Mechanical vibrations used in this study induced a substantial increase in tissue blood flow-measured as a significant increase of total hemoglobin index-in the gastrocnemius medialis muscle. On the basis of these observations, one could envision a possible application of vibrations, as a tissue blood flow and/or oxygen saturation enhancer for patients with peripheral blood flow deficiency. However, several questions would have to be answered to confidently use vibrations as a means of improving peripheral blood flow. For instance, the mechanism responsible for the observed increase in blood flow in response to vibrations is largely unknown. Also, it is not known whether the effects are long lasting or if this is an immediate response. Depending on the answers to these (and other) questions, it might be possible to use vibrations as a means of enhancing tissue oxygenation and/or blood flow.
This study has also shown that the frequency of the oscillatory component of tissue oxygen saturation was affected by vibrations. It seems that mechanical vibrations might have an effect on tissue blood flow regulation at a fundamental level. It could be argued that the observed effect on the blood flow oscillations might be a by-product of the observed global tissue blood flow changes, but it might also be explained by an alteration of the tissue oxygen uptake mechanism. However, because little it is known about the blood flow/tissue oxygenation oscillations per se, any proposed mechanisms are highly speculative.

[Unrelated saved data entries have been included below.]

(* ===== verification/Namespace.v ===== *)
(** * Namespaces

    [validate_namespace] of [src/rust/smongo-py/src/wire_context.rs], which
    every command that names a collection goes through.  [str::trim] and the
    debug form of a string are arguments.

    The names that pass make a namespace that is read in one way only; the
    names of tables made of them do not. *)

From Stdlib Require Import ZArith Lia Ascii String List.
From S2P Require Import Prelude F64 Bson Update IndexKey PyBson.
From stdpp Require Import base tactics list strings.

Open Scope list_scope.
Open Scope string_scope.

(** Source: smongo-py/src/wire_context.rs:69 (MAX_DB_NAME_LEN). *)
Definition MAX_DB_NAME_LEN : nat := 64.

(** Source: smongo-py/src/wire_context.rs:70 (MAX_COLL_NAME_LEN). *)
Definition MAX_COLL_NAME_LEN : nat := 120.

(** Source: smongo-py/src/wire_context.rs:72-74 (has_invalid_ns_char). *)
Definition has_invalid_ns_char (s : string) : bool := has_char "000" s || has_char "/" s || has_char "\" s.

(** [contains("..")]. *)
Fixpoint has_two_dots (s : string) : bool :=
  match s with
  | String "." (String "." _) => true
  | String _ s => has_two_dots s
  | "" => false
  end.

Section Namespace.
Context (str_trim str_debug : string -> string).

(** Source: smongo-py/src/wire_context.rs:77-132 (validate_namespace). *)
Definition validate_namespace (db_name coll_name : string) : result unit pyerr :=
  if (db_name =s? "") || negb (db_name =s? str_trim db_name) then Err (NamespaceError ("invalid database name: " ++ str_debug db_name))
  else if (MAX_DB_NAME_LEN <? String.length db_name)%nat then Err (NamespaceError "database name exceeds 64 characters")
  else if has_invalid_ns_char db_name then Err (NamespaceError ("database name contains forbidden characters: " ++ str_debug db_name))
  else if has_char "." db_name then Err (NamespaceError ("database name cannot contain '.': " ++ str_debug db_name))
  else if starts_with "$" db_name then Err (NamespaceError ("database name cannot start with '$': " ++ str_debug db_name))
  else if (coll_name =s? "") || negb (coll_name =s? str_trim coll_name) then Err (NamespaceError ("invalid collection name: " ++ str_debug coll_name))
  else if (MAX_COLL_NAME_LEN <? String.length coll_name)%nat then Err (NamespaceError "collection name exceeds 120 characters")
  else if has_invalid_ns_char coll_name then Err (NamespaceError ("collection name contains forbidden characters: " ++ str_debug coll_name))
  else if starts_with "$" coll_name && negb (coll_name =s? "$cmd") && negb (coll_name =s? "$external")
  then Err (NamespaceError ("collection name cannot start with '$': " ++ str_debug coll_name))
  else if has_two_dots coll_name then Err (NamespaceError ("collection name cannot contain '..': " ++ str_debug coll_name))
  else Ok tt.

Lemma first_dot a : forall b x y, no_char "." a = true -> no_char "." b = true ->
  a ++ String "." x = b ++ String "." y -> a = b /\ x = y.
Proof.
  induction a as [|c a IH]; intros [|c' b] x y Ha Hb H; rewrite ?str_cons_app in H; cbn [String.append no_char] in *.
  - by injection H as ->.
  - injection H as <- H. apply andb_true_iff in Hb as [Hb _]. by vm_compute in Hb.
  - injection H as -> H. apply andb_true_iff in Ha as [Ha _]. by vm_compute in Ha.
  - injection H as -> H. apply andb_true_iff in Ha as [_ Ha], Hb as [_ Hb]. destruct (IH b x y Ha Hb H) as [-> ->]. done.
Qed.

Lemma validated db coll : validate_namespace db coll = Ok tt ->
  db <> "" /\ coll <> "" /\ (String.length db <= 64)%nat /\ (String.length coll <= 120)%nat /\ no_char "." db = true /\
  has_invalid_ns_char db = false /\ has_invalid_ns_char coll = false /\ has_two_dots coll = false.
Proof.
  unfold validate_namespace. destruct (String.eqb_spec db "") as [|Hd]; [done|]. cbn [orb]. destruct (negb (db =s? _)); [done|].
  destruct (Nat.ltb_spec MAX_DB_NAME_LEN (String.length db)); [done|]. destruct (has_invalid_ns_char db) eqn:E1; [done|].
  destruct (has_char "." db) eqn:E2; [done|]. destruct (starts_with "$" db); [done|].
  destruct (String.eqb_spec coll "") as [|Hc]; [done|]. cbn [orb]. destruct (negb (coll =s? _)); [done|].
  destruct (Nat.ltb_spec MAX_COLL_NAME_LEN (String.length coll)); [done|]. destruct (has_invalid_ns_char coll) eqn:E3; [done|].
  destruct (_ && _); [done|]. destruct (has_two_dots coll) eqn:E4; [done|]. intros _. split_and!; try done. by apply negb_false_iff in E2.
Qed.

(** Two pairs of names that are accepted have the same namespace only when they are the same pair; what is accepted
    has no separator of paths in it, and is no longer than 64 and 120 bytes. *)
Theorem namespace_unambiguous db1 coll1 db2 coll2 :
  validate_namespace db1 coll1 = Ok tt -> validate_namespace db2 coll2 = Ok tt ->
  (String.length (db1 ++ "." ++ coll1) <= 185)%nat /\ has_invalid_ns_char db1 = false /\ has_invalid_ns_char coll1 = false /\
  (db1 ++ "." ++ coll1 = db2 ++ "." ++ coll2 -> db1 = db2 /\ coll1 = coll2).
Proof.
  intros H1 H2. apply validated in H1 as (_ & _ & L1 & L2 & N1 & I1 & I2 & _), H2 as (_ & _ & _ & _ & N2 & _).
  split_and!; [|done|done|].
  - rewrite !str_length_app. cbn [String.length]. lia.
  - intros H. apply (first_dot db1 db2); [done|done|]. exact H.
Qed.
End Namespace.

Section Runs.
Definition same (s : string) : string := s.

Lemma namespace_unambiguous_witness :
  validate_namespace same same "app" "users.old" = Ok tt /\ (String.length ("app" ++ "." ++ "users.old") <= 185)%nat.
Proof. split; [reflexivity|]. apply (namespace_unambiguous same same "app" "users.old" "app" "users" eq_refl eq_refl). Defined.

(** The name of the oplog's table of a collection is made with a character that may be in both names: two collections can share it.  The name itself
    is accepted as that of a collection. *)
Theorem oplog_tables_collide :
  let table db coll := "__oplog_" ++ db ++ "_" ++ coll in
  validate_namespace same same "a_b" "c" = Ok tt /\ validate_namespace same same "a" "b_c" = Ok tt /\ table "a_b" "c" = table "a" "b_c" /\
  validate_namespace same same "app" (table "a" "b_c") = Ok tt.
Proof. vm_compute. split_and!; reflexivity. Qed.
End Runs.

In conclusion, this study has shown, to the best of our knowledge, for the first time, the effects of WBV on muscle tissue oxygenation during a dynamic task without the confounding effects of blood flow. Also, it is our understanding that this was the first time when the periodic dynamics of the oxygen saturation after the initial depletion stage was reported in the context of muscle response to WBV. Vibrations seem to have an effect on both the tissue oxygenation depletion and recovery rate and on the periodic oscillations of tissue oxygenation and blood flow.
This study was financially supported by the Natural Sciences and Engineering Research Council of Canada, the da Vinci Foundation, Calgary, and adidas AG.
The authors have no conflict of interest to declare.
The results of the present study do not constitute endorsement by the American College of Sports Medicine.